(** [shutdown: Option<Sender>] and [server: Option<JoinHandle>]: which are there. *)
Record ServerHandle := MkServerHandle { sh_shutdown : bool; sh_server : bool }.

Definition spawned : ServerHandle := MkServerHandle true true.

(** [Drop]: the signals sent, and what is left. *)
Definition drop_server (h : ServerHandle) : nat * ServerHandle :=
  (if sh_shutdown h then 1 else 0, MkServerHandle false (sh_server h)).

(** How a server task ends: by itself, with an error of its transport or as a task that
    cannot be joined. *)
Inductive ServerEnd := ServerStopped | ServerFailed (error : string) | ServerLost (error : string).

(** [close(mut self)]: its result, the signals sent and what is left to drop. *)
Definition close_server (error_at : string → string → SparkXError) (joining stopping : string) (finish : ServerEnd)
    (h : ServerHandle) : result unit * nat * ServerHandle :=
  let '(signals, h) := drop_server h in
  (if sh_server h then
     match finish with
     | ServerStopped => Ok tt
     | ServerFailed error => Err (error_at stopping error)
     | ServerLost error => Err (error_at joining error)
     end
   else Ok tt, signals, MkServerHandle (sh_shutdown h) false).

(** [Channel::from_shared(..).connect()] *)
Record ConnectReport := MkConnectReport { cn_uri : option string; cn_connect : option string }.

Definition connect_channel (error_at : string → string → SparkXError) (building connecting : string)
    (report : ConnectReport) : result unit :=
  match cn_uri report, cn_connect report with
  | Some error, _ => Err (error_at building error)
  | None, Some error => Err (error_at connecting error)
  | None, None => Ok tt
  end.

(** However it goes, a server that was started is told to stop once: by [close], or when
    it is dropped; and [close] is [Ok] exactly when the server stopped by itself. *)
Theorem server_stopped_once error_at joining stopping finish :
  let '(r, signals, h) := close_server error_at joining stopping finish spawned in
  (r = Ok tt ↔ finish = ServerStopped) ∧ no_panic r ∧ signals + (drop_server h).1 = 1 ∧ (drop_server spawned).1 = 1.
Proof. by destruct finish. Qed.

(** *** The data plane *)

Definition data_error (action error : string) : SparkXError :=
  Transport ("Flight data-plane " +:+ action +:+ ": " +:+ error).

Definition data_close : ServerEnd → ServerHandle → result unit * nat * ServerHandle :=
  close_server data_error "join data-plane server" "stop data-plane server".

Definition data_connect : ConnectReport → result unit :=
  connect_channel data_error "build data-plane endpoint" "connect to data-plane server".

(** *** The control plane *)

Definition server_error (action error : string) : SparkXError :=
  Execution ("control-plane server " +:+ action +:+ " failed: " +:+ error).

Definition client_error (action error : string) : SparkXError :=
  Execution ("control-plane client " +:+ action +:+ " failed: " +:+ error).

(** The state the service starts with, its address and its server. *)
Definition control_bind (report : BindReport) (coordinator : Coordinator) : result (ControlPlane * SocketAddr * ServerHandle) :=
  address ← listen server_error "bind" "read listener address" report;
  Ok (MkControlPlane coordinator ∅, address, spawned).

Definition control_close : ServerEnd → ServerHandle → result unit * nat * ServerHandle :=
  close_server server_error "join server task" "stop server".

Definition control_connect : ConnectReport → result unit := connect_channel client_error "build endpoint" "connect".

(** *** The store of a data plane *)

Section backends.
Context `{BlockCodec, Ipv6Text}.

Inductive Backend :=
| MemoryBackend (store : MemoryBlockStore)
| DiskBackend (store : DiskBlockStore) (directory : Directory).

(** A directory to open: its lock, the faults of reading its files, their names, and what
    it holds. *)
Record DiskReport := MkDiskReport {
  di_lock : result unit;
  di_faults : string → Faults;
  di_names : list string;
  di_directory : Directory;
}.

Definition open_backend (directory : option DiskReport) (capacity_bytes : N) : result Backend :=
  match directory with
  | Some d =>
      let '(r, files) := DiskBlockStore_open (di_lock d) (di_faults d) (di_names d) capacity_bytes (di_directory d) in
      store ← r; Ok (DiskBackend store files)
  | None => store ← MemoryBlockStore_new capacity_bytes; Ok (MemoryBackend store)
  end.

(** The backend is opened on another thread, whose panic is an error here. *)
Definition bind_with_storage (report : BindReport) (advertised_host : option string) (capacity_bytes : N)
    (directory : option DiskReport) : result (Backend * string * ServerHandle) :=
  store ← match open_backend directory capacity_bytes with Panic why => Err (Execution why) | r => r end;
  bound ← listen data_error "bind data-plane server" "read data-plane listener address" report;
  endpoint ← advertised_endpoint bound advertised_host;
  Ok (store, endpoint, spawned).

(** *** A worker *)

(** What [run_until] has when it enters its loop. *)
Record RunningWorker := MkRunningWorker {
  wr_store : Backend;
  wr_data_endpoint : string;
  wr_data_plane : ServerHandle;
  wr_metrics : QueryMetrics;
  wr_memory : QueryMemory;
  wr_loop : RemoteWorker;
}.

(** Up to the loop: [registered] is what the coordinator answers to
    [worker_registration].  A worker that fails here drops its data plane: the signals
    sent. *)
Definition worker_start (c : WorkerConfig) (bind : BindReport) (directory : option DiskReport) (connecting : ConnectReport)
    (registered : WorkerRegistration → result unit) : result RunningWorker * nat :=
  match bind_with_storage bind (wc_data_advertised_host c) (wc_data_storage_bytes c) directory with
  | Ok (store, endpoint, data_plane) =>
      match _ ← control_connect connecting; registered (worker_registration c) with
      | Ok _ => (Ok (MkRunningWorker store endpoint data_plane QueryMetrics_default (QueryMemory_new (wc_memory_bytes c))
                       RemoteWorker_start), 0)
      | Err e => (Err e, (drop_server data_plane).1)
      | Panic why => (Panic why, (drop_server data_plane).1)
      end
  | Err e => (Err e, 0)
  | Panic why => (Panic why, 0)
  end.

Record WorkerRunSummary := MkWorkerRunSummary { ws_counts : WorkerSummary; ws_metrics : MetricsSnapshot }.

(** After the loop. *)
Definition worker_end (finish : ServerEnd) (w : RunningWorker) : result WorkerRunSummary * nat * ServerHandle :=
  let metrics := set_memory_usage (wr_metrics w) (reserved_bytes (wr_memory w)) (peak_bytes (wr_memory w)) in
  let summary := MkWorkerRunSummary (rw_summary (wr_loop w)) (metrics_snapshot metrics) in
  let '(closed, signals, data_plane) := data_close finish (wr_data_plane w) in
  (_ ← closed; Ok summary, signals, data_plane).

(** A worker that comes up serves an empty store, or the blocks of its directory, has
    nothing running and no memory reserved, and the coordinator knows it; a worker that
    does not has stopped the server it started, if it got that far. *)
Theorem worker_start_clean c bind directory connecting registered :
  match worker_start c bind directory connecting registered with
  | (Ok w, signals) =>
      open_backend directory (wc_data_storage_bytes c) = Ok (wr_store w) ∧
      registered (worker_registration c) = Ok tt ∧ rw_tasks (wr_loop w) = [] ∧ rw_active (wr_loop w) = ∅ ∧
      mem_reachable (wc_memory_bytes c) (wr_memory w) ∧ signals = 0 ∧ wr_data_plane w = spawned
  | (_, signals) =>
      signals = match bind_with_storage bind (wc_data_advertised_host c) (wc_data_storage_bytes c) directory with
                | Ok _ => 1 | _ => 0 end
  end.
Proof.
  unfold worker_start. destruct (bind_with_storage _ _ _ _) as [[[store endpoint] h]|e|why] eqn:E; [|done..].
  unfold bind_with_storage in E. destruct (open_backend _ _) as [b|e|why]; [cbn in E|done..].
  apply bind_ok in E as (bound & _ & (advertised & _ & [= -> -> <-])%bind_ok).
  destruct (_ ≫= _) as [u|e|why] eqn:Er; [|done..]. apply bind_ok in Er as (u' & _ & Er). destruct u.
  repeat split; try done. apply rtc_refl.
Qed.
End backends.

(** ** The loopback exchange *)

Definition loopback_error (action error : string) : SparkXError :=
  Execution ("loopback Flight " +:+ action +:+ " failed: " +:+ error).

Record LoopbackFlightExchange := MkLoopbackFlightExchange { lf_client : bool; lf_server : ServerHandle }.

Definition loopback_start (bind : BindReport) (connecting : ConnectReport) : result LoopbackFlightExchange :=
  _ ← listen loopback_error "bind" "read listener address" bind;
  _ ← connect_channel loopback_error "build client endpoint" "connect" connecting;
  Ok (MkLoopbackFlightExchange true spawned).

Definition loopback_close (finish : ServerEnd) (self : LoopbackFlightExchange)
    : result unit * nat * LoopbackFlightExchange :=
  let '(r, signals, server) := close_server loopback_error "join server task" "stop server" finish (lf_server self) in
  (r, signals, MkLoopbackFlightExchange false server).

Section loopback.
Context `{BatchOps, ArrowIpc, !FlightTransport}.

(** What the encoder makes of the batches goes to the service and comes back; [opening]
    and [receiving] are errors of the transport. *)
Definition loopback_exchange (opening receiving : option string) (self : LoopbackFlightExchange) (schema : Expr.Schema)
    (batches : list Expr.RecordBatch) : result (list Expr.RecordBatch) :=
  if lf_client self then
    match opening, loopback_service (Put:=unit) (Blocks:=unit) (DoExchange (flight schema batches)) with
    | None, Reply (AnswerData stream) =>
        match receiving with None => Ok stream | Some error => Err (loopback_error "receive DoExchange" error) end
    | Some error, _ => Err (loopback_error "open DoExchange" error)
    | None, Refused s => Err (loopback_error "open DoExchange" (status_display s))
    | None, Crashed why => Err (loopback_error "open DoExchange" why)
    | None, Reply _ => Ok []
    end
  else Err (Execution "loopback Flight exchange is closed").
(** *** A coordinator that does not answer *)

Definition slow_moment (_ : nat) : Moment MemoryBlockStore :=
  MkMoment (λ w, w) 10 1000000 Delivered None (MkGetFaults None None) false None (inr 1000%N) 0.
Definition slow_run := execute_graph slow_moment patient_cfg 7 [remote_stage] (MkStageId 0) remote_driver.

(** The call is cut off at the deadline, the cleanup two seconds later. *)
Example slow_run_cut_off :
  (slow_run.1, dr_time slow_run.2) = (Returns (Err (Execution "remote query exceeded its timeout")), 302000%N).
Proof. vm_compute. reflexivity. Qed.
(* ===== verification/SessionRunProps.v ===== *)
(** * What a session answers

    The components together: a query in SQL, planned, optimized and run, answers what the
    query as written answers; and as stages on remote workers it returns what they have
    committed. *)
From S2P Require Import Prelude Text Protocol Coordinator CoordinatorClock CoordinatorInv CoordinatorSpec CoordinatorSteps CoordinatorAssign CoordinatorRun Memory Cancellation Metrics BlockStore BlockStoreProps Float Expr ExprProps Logical Optimizer SchemaProps OptimizerProps Catalog Physical PhysicalProps Execution ExecutionDemo HashJoin Aggregate AggregateProps Executor ExecutorCancel ExecutorProps OperatorProps ScanProps OperatorDemo PlanRun OptimizerSound Pruning FileTables HashExchange PlanCodec PlanCodecProps Distributed Sql SqlProps SqlRun Stages StagesProps LocalCluster Wire DataPlane ControlPlane ControlPlaneProps Worker Task Remote RemoteProps RemoteResult SessionRun.

(** ** The graph of a planned query *)

(** What a planner checks of its stages is what the driver checks. *)
Lemma graph_ok_checked `{PlanFragments} q before graph :
  graph_ok q before graph → ∃ ids, check_stages q (list_to_set (sp_stage_id <$> before)) graph = Ok ids.
Proof.
  revert before. induction graph as [|s graph IH]; intros before; cbn [graph_ok check_stages]; [by eexists|].
  intros [[Hq Hv Hnew Hin] Hg]. rewrite (proj2 (StagePlan_validate_ok s) Hv). cbn. rewrite decide_True by done.
  assert (existsb (λ d, negb (bool_decide (d ∈ (list_to_set (sp_stage_id <$> before) : gset StageId)))) (sp_input_stages s) = false) as ->.
  { rewrite <-not_true_iff_false, existsb_exists. intros (d & Hd%list_elem_of_In & Hn%negb_true_iff%bool_decide_eq_false_1).
    destruct (Hin d Hd) as (s' & Hs' & <- & _). apply Hn, elem_of_list_to_set. by apply list_elem_of_fmap_2. }
  rewrite decide_False.
  2:{ intros (s' & E & Hs')%elem_of_list_to_set%list_elem_of_fmap. by apply (Hnew s' Hs'). }
  destruct (IH _ Hg) as [ids Hids]. exists ids. rewrite <-Hids. f_equal. rewrite fmap_app. set_solver.
Qed.

Lemma planned_graph_checked `{Protobuf, FloatDisplay, BatchOps} physical q g :
  remote_stages physical q = Ok g → check_graph (rg_stages g) (rg_result g) = Ok q.
Proof.
  intros (Hok & (s & Hlast & Hid) & _)%remote_stages_ok. unfold check_graph.
  destruct (rg_stages g) as [|first graph] eqn:E; [done|].
  destruct (graph_ok_checked q [] _ Hok) as [ids Hids]. pose proof Hok as [[Hq _ _ _] _].
  apply bind_ok. exists first. split; [done|]. rewrite Hq. apply bind_ok. exists ids. split; [exact Hids|].
  rewrite decide_True; [done|]. apply check_stages_queries in Hids as [_ ->].
  apply elem_of_union_l, elem_of_list_to_set. rewrite <-Hid. apply list_elem_of_fmap_2.
  apply last_Some in Hlast as [l ->]. set_solver.
Qed.

(** ** Queries in this process *)

(** A query that the in-process cluster does not split runs on one node. *)
Lemma run_physical_single `{Protobuf, FloatDisplay, ScalarDebug, Kernels, BatchOps, SortOps, RowConverter, Sizes, MergeSizes, ShuffleExchange}
    self run p bs :
  (sc_distributed (s_config self) = true → ∀ n, local_strategy p ≠ RunPartitions n) →
  execute_plan (λ n, limited_site (sc_memory_limit_bytes (s_config self)) (qn_sites run n)) None p = Ok bs →
  run_physical self (uncancelled run) p = Some (Ok (bs, false, 1)).
Proof.
  intros Hs Hx. unfold run_physical. cbn [uncancelled qn_cuts qn_sites].
  destruct (sc_distributed (s_config self)); [|by rewrite execute_plan_uncancelled, Hx].
  specialize (Hs eq_refl). unfold LocalCluster_execute.
  destruct p; try (by rewrite Hx). destruct (local_strategy _); by rewrite ?Hx || destruct (Hs _ eq_refl).
Qed.

(** A query that somebody cancels, before it starts or while it runs, answers on one node
    what it answers otherwise, or that it was cancelled. *)
Theorem session_cancelled_whole `{SqlParser, Protobuf, FloatDisplay, ScalarDebug, StrDebug, Kernels, BatchOps, SortOps, RowConverter, Sizes, MergeSizes, ShuffleExchange}
    self run token logical :
  sc_distributed (s_config self) = false →
  let r := execute_plan_with_cancellation self run token logical in
  r = session_execute_plan self run logical ∨ r = Some (Err Cancelled).
Proof.
  intros Hd. cbn. unfold session_execute_plan, execute_plan_with_cancellation.
  unfold token_check. destruct (token_is_cancelled token); [by right|].
  change (token_is_cancelled CancellationToken_new) with false. cbn [mbind result_bind].
  destruct (planned self logical) as [[optimized physical]|e|why]; [|by left..].
  unfold run_physical. rewrite Hd. cbn [uncancelled qn_cuts qn_sites]. rewrite execute_plan_uncancelled.
  destruct (execute_plan_same_or_cancelled (qn_cuts run)
              (λ n, limited_site (sc_memory_limit_bytes (s_config self)) (qn_sites run n)) None physical) as [->| ->]; [|by right].
  left. by destruct (execute_plan _ _ _).
Qed.

Lemma same_values_rows bs bs' :
  Forall2 same_values bs bs' → (λ b, N.of_nat (b_rows b)) <$> bs' = (λ b, N.of_nat (b_rows b)) <$> bs.
Proof. induction 1 as [|b b' bs bs' [_ Hr] _ IH]; [done|]. by rewrite !fmap_cons, IH, Hr. Qed.

(** C37: a session answers a query in SQL as it is written, on one node.  The session is
    not configured to distribute, or the in-process cluster has nothing to split in this
    query.  When the text is one plain query over honest tables (nullable columns of the
    native types, no statistics, columns delivered in the order asked for, so not Parquet),
    the optimizer accepts its plan, and running the plan as it stands, unoptimized, returns
    batches, then [execute_sql], which optimizes the plan before it runs it, returns as
    many batches with the same values in the same order, under the same schedule of the
    scans and the same memory. *)
Theorem session_answers_as_written
    `{SqlParser, Protobuf, FloatDisplay, ScalarDebug, StrDebug, K : Kernels, !KernelLaws K, !KernelsReturn K, B : BatchOps, !BatchLaws B,
      SO : SortOps, !SortLaws SO, RowConverter, Sizes, MergeSizes, ShuffleExchange} self run text q l o pl bs :
  (∀ name t, table (s_catalog self) name = Ok t → honest t) →
  parse_sql text = Ok [StatementQuery q] → plain_query q = true → plan_query (s_catalog self) q = Ok l →
  optimize l = Ok o →
  (sc_distributed (s_config self) = true →
     ∀ po n, create_physical_plan o (s_catalog self) = Ok po → local_strategy po ≠ RunPartitions n) →
  create_physical_plan l (s_catalog self) = Ok pl →
  execute_plan (λ n, limited_site (sc_memory_limit_bytes (s_config self)) (qn_sites run n)) None pl = Ok bs →
  ∃ r, execute_sql self run text = Some (Ok r) ∧ Forall2 same_values bs (qr_batches r) ∧
    QueryResult_row_count r = sum_u64 ((λ b, N.of_nat (b_rows b)) <$> bs).
Proof.
  intros Hh Hq Hp Hl Ho Hs Hpl Hx.
  pose proof (plan_query_plannable _ (honest_clean _ Hh) q l Hp Hl) as (Hw & Hpp & _).
  pose proof (optimized_resolved l o (conj Hw Hpp) Ho) as Hr.
  destruct (optimized_same_values (s_catalog self) _ None l o pl bs Hw Hpp (plan_query_ready _ Hh _ _ Hl Hr) Ho Hpl Hx)
    as (po & bs' & Hpo & Hx' & Hsame).
  unfold execute_sql, execute_sql_with_cancellation, sql. rewrite Hq. cbn. rewrite Hl.
  unfold execute_plan_with_cancellation, planned. cbn. rewrite Ho. cbn. rewrite Hpo. cbn.
  rewrite (run_physical_single _ _ _ bs'); [|by intros Hd n; apply Hs|done].
  eexists. split; [done|]. split; [done|]. unfold QueryResult_row_count. cbn. by rewrite (same_values_rows _ _ Hsame).
Qed.

(** ** Remote queries *)

Lemma record_outputs_tasks m batches : qm_tasks (record_outputs m batches) = qm_tasks m.
Proof. revert m. induction batches as [|b batches IH]; intros m; [done|]. cbn. by rewrite IH. Qed.

Lemma add_tasks n m : (qm_tasks m + N.of_nat n < 2 ^ 64)%N → qm_tasks (Nat.iter n add_task m) = (qm_tasks m + N.of_nat n)%N.
Proof.
  induction n as [|n IH]; intros Hn; [cbn; lia|]. cbn [Nat.iter nat_rect]. unfold add_task at 1. cbn [qm_tasks].
  change (nat_rect _ m (λ _, add_task) n) with (Nat.iter n add_task m). rewrite IH by lia. unfold fetch_add.
  rewrite N.mod_small; lia.
Qed.

Lemma remote_metrics_tasks batches blocks tasks elapsed m :
  (tasks <= U32_MAX)%N → remote_metrics batches blocks tasks elapsed = Ok m → ms_tasks m = tasks.
Proof.
  intros Hu (rows & _ & Hm)%bind_ok. apply bind_ok in Hm as (bytes & _ & [= <-]). cbn.
  rewrite add_tasks; cbn; rewrite record_outputs_tasks; cbn; unfold U32_MAX in Hu; lia.
Qed.

Section remote.
Context `{SqlParser, Protobuf, FloatDisplay, StrDebug, Kernels, BatchOps}.
Context `{ControlJson, DurationDebug, ArrowIpc, !FlightTransport, !Json BlockTicket, !Json UploadAck}.
Context {S : Type} `{!BlockStorage S} (moments : nat → Moment S).

(** A program that comes to an end by itself. *)
Definition returns {A} (p : prog S A) : Prop := ∀ d, ∃ r d', p d = (Returns r, d').

Lemma returns_lift {A} (r : result A) : returns (lift r).
Proof. intros d. by eexists _, _. Qed.

Lemma returns_bind {A B} (p : prog S A) (f : A → prog S B) : returns p → (∀ a, returns (f a)) → returns (p ≫= f).
Proof.
  intros Hp Hf d. destruct (Hp d) as ([a|e|why] & d1 & E); unfold mbind, prog_bind; rewrite E; [apply Hf|by eexists _, _..].
Qed.

Lemma lift_inv {A} (r : result A) (d d' : Driver S) a : lift r d = (Returns (Ok a), d') → r = Ok a ∧ d' = d.
Proof. by intros [= -> ->]. Qed.

Lemma execute_graph_returns cfg process graph final :
  RemoteStageConfig_validate cfg = Ok tt → returns (execute_graph moments cfg process graph final).
Proof.
  intros Hv d. destruct (run_attempts_spec moments cfg process final graph d (N.to_nat (rc_max_query_retries cfg) + 1) [] graph d)
    as (r & d' & Hx & _); [by apply validate_positive|done|lia|constructor|]. exists r, d'.
  unfold execute_graph. by rewrite (bind_returns instant _ d (dr_time d) d).
Qed.

(** C10: a query in SQL on remote workers.  Whatever the text, the network, the workers
    and the other users of the coordinator do, the call returns.  When it returns a
    result, the query was planned, its stages make a graph that the driver accepts, and
    the batches are those of the blocks that the successful attempts of the final stage
    have committed, partition by partition, as the coordinator still has them: of the
    stage that was submitted, under the identity of the query or of its last retry, every
    partition of which has succeeded; each block had the rows, bytes and checksum its task
    reported, and all have one schema.  The retries reported are within the limit and the
    tasks reported are those of the graph. *)
Theorem remote_sql_answer (Hothers : others_behave moments) self token process elapsed text query_id remote d :
  wf (coordinator_of d) →
  ∃ answer d',
    execute_sql_remote_with_cancellation moments self token process elapsed text query_id remote d = (Returns answer, d') ∧
    ∀ r, answer = Ok r →
      ∃ l o p g graph rr, plan_sql (s_catalog self) text = Ok (l, o, p) ∧ remote_stages p query_id = Ok g ∧
        check_graph (rg_stages g) (rg_result g) = Ok query_id ∧
        (graph = rg_stages g ∨ ∃ q, graph = with_query q <$> rg_stages g) ∧
        answered_by graph (rg_result g) (coordinator_of d') rr ∧ qr_batches r = rr_batches rr ∧
        qr_stages r = length (rg_stages g) ∧ (qr_recovery_attempts r ≤ rc_max_query_retries remote)%N ∧
        ms_tasks (qr_metrics r) = foldr (λ s n, (sp_partition_count s + n)%N) 0%N (rg_stages g).
Proof.
  intros Hd. set (run := execute_sql_remote_with_cancellation moments self token process elapsed text query_id remote).
  assert (returns run) as Hret.
  { unfold run, execute_sql_remote_with_cancellation. apply returns_bind; [apply returns_lift|intros _].
    apply returns_bind; [apply returns_lift|intros [[l o] p]]. apply returns_bind; [apply returns_lift|intros g].
    intros d0. destruct (RemoteStageConfig_validate remote) as [[]|e|why] eqn:Ev; [|by eexists _, _..].
    rewrite (bind_returns (lift (Ok tt)) _ d0 tt d0) by done. revert d0.
    apply returns_bind; [by apply execute_graph_returns|intros rr].
    apply returns_bind; [apply returns_lift|intros tasks]. apply returns_bind; [apply returns_lift|intros m].
    intros d0. by eexists _, _. }
  destruct (Hret d) as (answer & d' & E). exists answer, d'. split; [exact E|]. intros r ->. unfold run in E.
  apply bind_inv in E as ([] & d1 & [_ ->]%lift_inv & E). apply bind_inv in E as ([[l o] p] & d1 & [Hp ->]%lift_inv & E).
  apply bind_inv in E as (g & d1 & [Hg ->]%lift_inv & E). apply bind_inv in E as ([] & d1 & [Hv ->]%lift_inv & E).
  apply bind_inv in E as (rr & d1 & Hx & E). apply bind_inv in E as (tasks & d2 & [Ht ->]%lift_inv & E).
  apply bind_inv in E as (m & d2 & [Hm ->]%lift_inv & [= <- <-]).
  destruct (remote_query_result moments Hothers remote process (rg_stages g) (rg_result g) d rr d1 Hv Hd Hx)
    as (Hr & graph & Hgraph & Ha).
  exists l, o, p, g, graph, rr. split_and!; try done; [by eapply planned_graph_checked|].
  cbn. unfold remote_task_count, try_u32 in Ht. destruct (_ <=? _)%N eqn:Eu; [|done]. injection Ht as <-.
  apply N.leb_le in Eu. by eapply remote_metrics_tasks.
Qed.
End remote.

========

# Instructions for the task
Scan the records above for the string "right", then select every line that holds it.

# Answer below
  unfold token_check. destruct (token_is_cancelled token); [by right|].
              (λ n, limited_site (sc_memory_limit_bytes (s_config self)) (qn_sites run n)) None physical) as [->| ->]; [|by right].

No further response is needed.